There is no way that one should expect to see nested query finishing in:

... IN (1,2);

returning the same result as the nested query presented in the test case.

A nested query is free to return, for this test case, any of the three rows :

(1,2) or (1,3) or (1,4)

but no, it can't return (1,2,3,4) as `type` has only two distinct value. This is the only bug here, although very small.

Even that bug could be explained, by someone from Optimizer team. 

It is quite possible that in the optimizing stage sub query returns (1,2), while in execution it returns (1,4), which would lead to the error that we see in the last result set.
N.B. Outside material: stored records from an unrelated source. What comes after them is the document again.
(** The phase after a step that changed it. *)
Inductive phase_step (s : ScaleSetDeliveryRecoveryState) :
    recovery_action → ScaleSetDeliveryRecoveryPhase → Prop :=
| phase_begin_ack : rs_phase s = Reconciled → phase_step s ActBeginAck AcknowledgementStarted
| phase_ack l l' :
    rs_phase s = AcknowledgementStarted → validated_acquired s l = Ok l' →
    phase_step s (ActAckResponse l) (Acknowledged l')
| phase_first_acquire l l' :
    rs_phase s = AcknowledgementStarted → validated_acquired s l = Ok l' →
    phase_step s (ActRecoveryAcquire l) (AcquisitionRecoveryObserved (merge_observed [] l'))
| phase_acquire observed l l' :
    rs_phase s = AcquisitionRecoveryObserved observed → validated_acquired s l = Ok l' →
    merge_observed observed l' ≠ observed →
    phase_step s (ActRecoveryAcquire l) (AcquisitionRecoveryObserved (merge_observed observed l'))
| phase_resolve delivery l l' prior target digest :
    rs_phase s = AcquisitionRecoveryObserved [] → validated_acquired s l = Ok l' → l' ≠ [] →
    matches_catalog s prior = true → catalog_digest target = Ok digest →
    phase_step s (ActResolve delivery l prior target)
      (LifecycleReconciled (mkResolution (rs_revision s) delivery l' prior (cd_revision target) digest))
| phase_begin_lifecycle r :
    rs_phase s = LifecycleReconciled r → phase_step s ActBeginLifecycleAck (LifecycleAcknowledgementStarted r)
| phase_lifecycle_ack r :
    rs_phase s = LifecycleAcknowledgementStarted r → phase_step s ActLifecycleAck (LifecycleAcknowledged r)
| phase_settle prior target digest proof acquired :
    conclusive_evidence (rs_phase s) = Some (proof, acquired) → matches_catalog s prior = true →
    catalog_digest target = Ok digest →
    phase_step s (ActSettle prior target)
      (SettlementPrepared proof acquired prior (cd_revision target) digest).

(** What a step that changed the phase kept. *)
Record recovery_next (s s' : ScaleSetDeliveryRecoveryState) : Prop := {
  rn_revision : rs_revision s' = rs_revision s + 1;
  rn_delivery : rs_delivery s' = rs_delivery s;
  rn_prior_revision : rs_prior_catalog_revision s' = rs_prior_catalog_revision s;
  rn_prior_digest : rs_prior_catalog_digest s' = rs_prior_catalog_digest s;
  rn_valid : recovery_validate s' = Ok ();
}.

Lemma next_recovery_revision_Ok s r :
  next_recovery_revision s = Ok r ↔ r = rs_revision s + 1 ∧ rs_revision s + 1 ≤ MAX_DELIVERY_RECOVERY_REVISION.
Proof.
  unfold next_recovery_revision, checked_add. rewrite ok_or_Ok.
  destruct (N.leb_spec (rs_revision s + 1) u64_max); simpl.
  - destruct (N.leb_spec (rs_revision s + 1) MAX_DELIVERY_RECOVERY_REVISION); split; try done.
    + by intros [= <-].
    + by intros [-> _].
    + intros [_ ?]. lia.
  - split; [done|]. intros [_ ?]. unfold u64_max, MAX_DELIVERY_RECOVERY_REVISION in *. lia.
Qed.

Lemma recovery_successor_Ok s phase s' :
  recovery_successor s phase = Ok s' → recovery_next s s' ∧ rs_phase s' = phase ∧
    rs_catalog_revision s' = rs_catalog_revision s ∧ rs_catalog_digest s' = rs_catalog_digest s.
Proof.
  unfold recovery_successor. intros H. apply bind_Ok in H as (r & [-> _]%next_recovery_revision_Ok & H).
  apply bind_Ok in H as ([] & Hval & [= <-]). done.
Qed.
If Optimizer team discovers that this is a possible scenario, then I would say that this is not a bug. Simply, the extended results from aggregated queries are unreliable and can't be used in optimization.
[26 Jun 2013 21:33] MySQL Verification Team
http://bugs.mysql.com/bug.php?id=69521 marked as duplicate of this one.
[27 Jun 2013 8:30] Guilhem Bichot
actually they are not duplicates. This one has IN(subquery).